Directions for this task — The reply must contain all of the records, unchanged.

--- Records Enclosed Below ---

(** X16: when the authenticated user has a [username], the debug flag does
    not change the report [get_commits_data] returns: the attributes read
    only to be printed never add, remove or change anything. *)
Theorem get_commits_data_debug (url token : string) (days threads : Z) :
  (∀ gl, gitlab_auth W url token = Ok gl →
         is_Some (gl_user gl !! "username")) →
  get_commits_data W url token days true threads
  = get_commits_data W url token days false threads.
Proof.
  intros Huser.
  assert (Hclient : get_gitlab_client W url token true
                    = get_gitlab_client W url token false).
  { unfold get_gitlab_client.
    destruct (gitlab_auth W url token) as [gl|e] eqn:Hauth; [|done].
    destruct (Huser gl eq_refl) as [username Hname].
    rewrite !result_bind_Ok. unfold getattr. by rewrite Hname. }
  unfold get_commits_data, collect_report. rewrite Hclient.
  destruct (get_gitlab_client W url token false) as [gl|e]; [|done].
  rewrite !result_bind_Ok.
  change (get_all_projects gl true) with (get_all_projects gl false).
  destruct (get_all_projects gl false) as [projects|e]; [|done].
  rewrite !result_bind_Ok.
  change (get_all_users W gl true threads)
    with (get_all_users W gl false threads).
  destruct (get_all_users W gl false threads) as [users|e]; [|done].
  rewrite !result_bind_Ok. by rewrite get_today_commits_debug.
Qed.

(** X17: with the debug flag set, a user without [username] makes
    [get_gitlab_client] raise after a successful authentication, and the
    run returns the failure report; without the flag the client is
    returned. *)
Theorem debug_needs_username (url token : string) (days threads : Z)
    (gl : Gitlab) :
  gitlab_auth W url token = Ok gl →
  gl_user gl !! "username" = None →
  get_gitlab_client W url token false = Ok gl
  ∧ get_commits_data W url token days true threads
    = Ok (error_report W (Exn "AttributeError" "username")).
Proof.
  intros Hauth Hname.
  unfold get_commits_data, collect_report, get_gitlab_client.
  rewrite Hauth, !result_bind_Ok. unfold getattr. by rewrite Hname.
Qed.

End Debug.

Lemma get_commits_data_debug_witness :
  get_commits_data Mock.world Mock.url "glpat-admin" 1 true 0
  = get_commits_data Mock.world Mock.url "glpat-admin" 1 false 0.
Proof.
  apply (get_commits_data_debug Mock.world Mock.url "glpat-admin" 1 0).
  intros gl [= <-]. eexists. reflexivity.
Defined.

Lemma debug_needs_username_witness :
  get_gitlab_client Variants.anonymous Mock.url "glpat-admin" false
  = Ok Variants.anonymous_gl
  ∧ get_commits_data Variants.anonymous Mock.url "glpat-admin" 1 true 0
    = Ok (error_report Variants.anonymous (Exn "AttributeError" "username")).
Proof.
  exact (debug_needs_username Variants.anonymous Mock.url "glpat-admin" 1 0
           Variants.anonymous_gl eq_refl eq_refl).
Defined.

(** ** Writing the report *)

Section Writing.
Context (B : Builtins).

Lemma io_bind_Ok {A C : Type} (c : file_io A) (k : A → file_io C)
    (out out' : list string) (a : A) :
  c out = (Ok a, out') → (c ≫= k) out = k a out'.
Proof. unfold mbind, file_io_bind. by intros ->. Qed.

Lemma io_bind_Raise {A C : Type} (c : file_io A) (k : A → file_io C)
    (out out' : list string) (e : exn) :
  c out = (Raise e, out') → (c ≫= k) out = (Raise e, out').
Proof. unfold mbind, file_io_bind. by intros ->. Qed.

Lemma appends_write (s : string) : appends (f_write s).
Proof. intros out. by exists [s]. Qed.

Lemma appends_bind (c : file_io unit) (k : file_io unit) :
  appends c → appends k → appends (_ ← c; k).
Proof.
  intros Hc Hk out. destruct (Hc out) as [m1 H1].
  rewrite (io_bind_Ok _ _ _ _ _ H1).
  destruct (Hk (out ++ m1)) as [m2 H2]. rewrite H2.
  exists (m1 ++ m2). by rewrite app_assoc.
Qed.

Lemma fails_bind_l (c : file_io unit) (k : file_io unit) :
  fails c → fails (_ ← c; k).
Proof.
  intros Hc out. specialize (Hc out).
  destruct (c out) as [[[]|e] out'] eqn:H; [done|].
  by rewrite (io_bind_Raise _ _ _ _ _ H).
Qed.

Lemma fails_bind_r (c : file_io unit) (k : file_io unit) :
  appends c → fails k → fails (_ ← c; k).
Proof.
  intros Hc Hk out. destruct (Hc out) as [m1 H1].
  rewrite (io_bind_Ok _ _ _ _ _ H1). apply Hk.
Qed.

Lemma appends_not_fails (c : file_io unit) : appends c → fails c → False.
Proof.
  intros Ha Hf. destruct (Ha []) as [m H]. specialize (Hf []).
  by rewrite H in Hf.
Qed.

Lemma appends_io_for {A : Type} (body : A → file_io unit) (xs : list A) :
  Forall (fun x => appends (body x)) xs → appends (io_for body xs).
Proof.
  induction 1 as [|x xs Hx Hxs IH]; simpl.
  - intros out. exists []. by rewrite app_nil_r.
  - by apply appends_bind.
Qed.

--- End of Enclosed Records ---

Exercise answer —
(** X16: when the authenticated user has a [username], the debug flag does
    not change the report [get_commits_data] returns: the attributes read
    only to be printed never add, remove or change anything. *)
Theorem get_commits_data_debug (url token : string) (days threads : Z) :
  (∀ gl, gitlab_auth W url token = Ok gl →
         is_Some (gl_user gl !! "username")) →
  get_commits_data W url token days true threads
  = get_commits_data W url token days false threads.
Proof.
  intros Huser.
  assert (Hclient : get_gitlab_client W url token true
                    = get_gitlab_client W url token false).
  { unfold get_gitlab_client.
    destruct (gitlab_auth W url token) as [gl|e] eqn:Hauth; [|done].
    destruct (Huser gl eq_refl) as [username Hname].
    rewrite !result_bind_Ok. unfold getattr. by rewrite Hname. }
  unfold get_commits_data, collect_report. rewrite Hclient.
  destruct (get_gitlab_client W url token false) as [gl|e]; [|done].
  rewrite !result_bind_Ok.
  change (get_all_projects gl true) with (get_all_projects gl false).
  destruct (get_all_projects gl false) as [projects|e]; [|done].
  rewrite !result_bind_Ok.
  change (get_all_users W gl true threads)
    with (get_all_users W gl false threads).
  destruct (get_all_users W gl false threads) as [users|e]; [|done].
  rewrite !result_bind_Ok. by rewrite get_today_commits_debug.
Qed.

(** X17: with the debug flag set, a user without [username] makes
    [get_gitlab_client] raise after a successful authentication, and the
    run returns the failure report; without the flag the client is
    returned. *)
Theorem debug_needs_username (url token : string) (days threads : Z)
    (gl : Gitlab) :
  gitlab_auth W url token = Ok gl →
  gl_user gl !! "username" = None →
  get_gitlab_client W url token false = Ok gl
  ∧ get_commits_data W url token days true threads
    = Ok (error_report W (Exn "AttributeError" "username")).
Proof.
  intros Hauth Hname.
  unfold get_commits_data, collect_report, get_gitlab_client.
  rewrite Hauth, !result_bind_Ok. unfold getattr. by rewrite Hname.
Qed.

End Debug.

Lemma get_commits_data_debug_witness :
  get_commits_data Mock.world Mock.url "glpat-admin" 1 true 0
  = get_commits_data Mock.world Mock.url "glpat-admin" 1 false 0.
Proof.
  apply (get_commits_data_debug Mock.world Mock.url "glpat-admin" 1 0).
  intros gl [= <-]. eexists. reflexivity.
Defined.

Lemma debug_needs_username_witness :
  get_gitlab_client Variants.anonymous Mock.url "glpat-admin" false
  = Ok Variants.anonymous_gl
  ∧ get_commits_data Variants.anonymous Mock.url "glpat-admin" 1 true 0
    = Ok (error_report Variants.anonymous (Exn "AttributeError" "username")).
Proof.
  exact (debug_needs_username Variants.anonymous Mock.url "glpat-admin" 1 0
           Variants.anonymous_gl eq_refl eq_refl).
Defined.

(** ** Writing the report *)

Section Writing.
Context (B : Builtins).

Lemma io_bind_Ok {A C : Type} (c : file_io A) (k : A → file_io C)
    (out out' : list string) (a : A) :
  c out = (Ok a, out') → (c ≫= k) out = k a out'.
Proof. unfold mbind, file_io_bind. by intros ->. Qed.

Lemma io_bind_Raise {A C : Type} (c : file_io A) (k : A → file_io C)
    (out out' : list string) (e : exn) :
  c out = (Raise e, out') → (c ≫= k) out = (Raise e, out').
Proof. unfold mbind, file_io_bind. by intros ->. Qed.

Lemma appends_write (s : string) : appends (f_write s).
Proof. intros out. by exists [s]. Qed.

Lemma appends_bind (c : file_io unit) (k : file_io unit) :
  appends c → appends k → appends (_ ← c; k).
Proof.
  intros Hc Hk out. destruct (Hc out) as [m1 H1].
  rewrite (io_bind_Ok _ _ _ _ _ H1).
  destruct (Hk (out ++ m1)) as [m2 H2]. rewrite H2.
  exists (m1 ++ m2). by rewrite app_assoc.
Qed.

Lemma fails_bind_l (c : file_io unit) (k : file_io unit) :
  fails c → fails (_ ← c; k).
Proof.
  intros Hc out. specialize (Hc out).
  destruct (c out) as [[[]|e] out'] eqn:H; [done|].
  by rewrite (io_bind_Raise _ _ _ _ _ H).
Qed.

Lemma fails_bind_r (c : file_io unit) (k : file_io unit) :
  appends c → fails k → fails (_ ← c; k).
Proof.
  intros Hc Hk out. destruct (Hc out) as [m1 H1].
  rewrite (io_bind_Ok _ _ _ _ _ H1). apply Hk.
Qed.

Lemma appends_not_fails (c : file_io unit) : appends c → fails c → False.
Proof.
  intros Ha Hf. destruct (Ha []) as [m H]. specialize (Hf []).
  by rewrite H in Hf.
Qed.

Lemma appends_io_for {A : Type} (body : A → file_io unit) (xs : list A) :
  Forall (fun x => appends (body x)) xs → appends (io_for body xs).
Proof.
  induction 1 as [|x xs Hx Hxs IH]; simpl.
  - intros out. exists []. by rewrite app_nil_r.
  - by apply appends_bind.
Qed.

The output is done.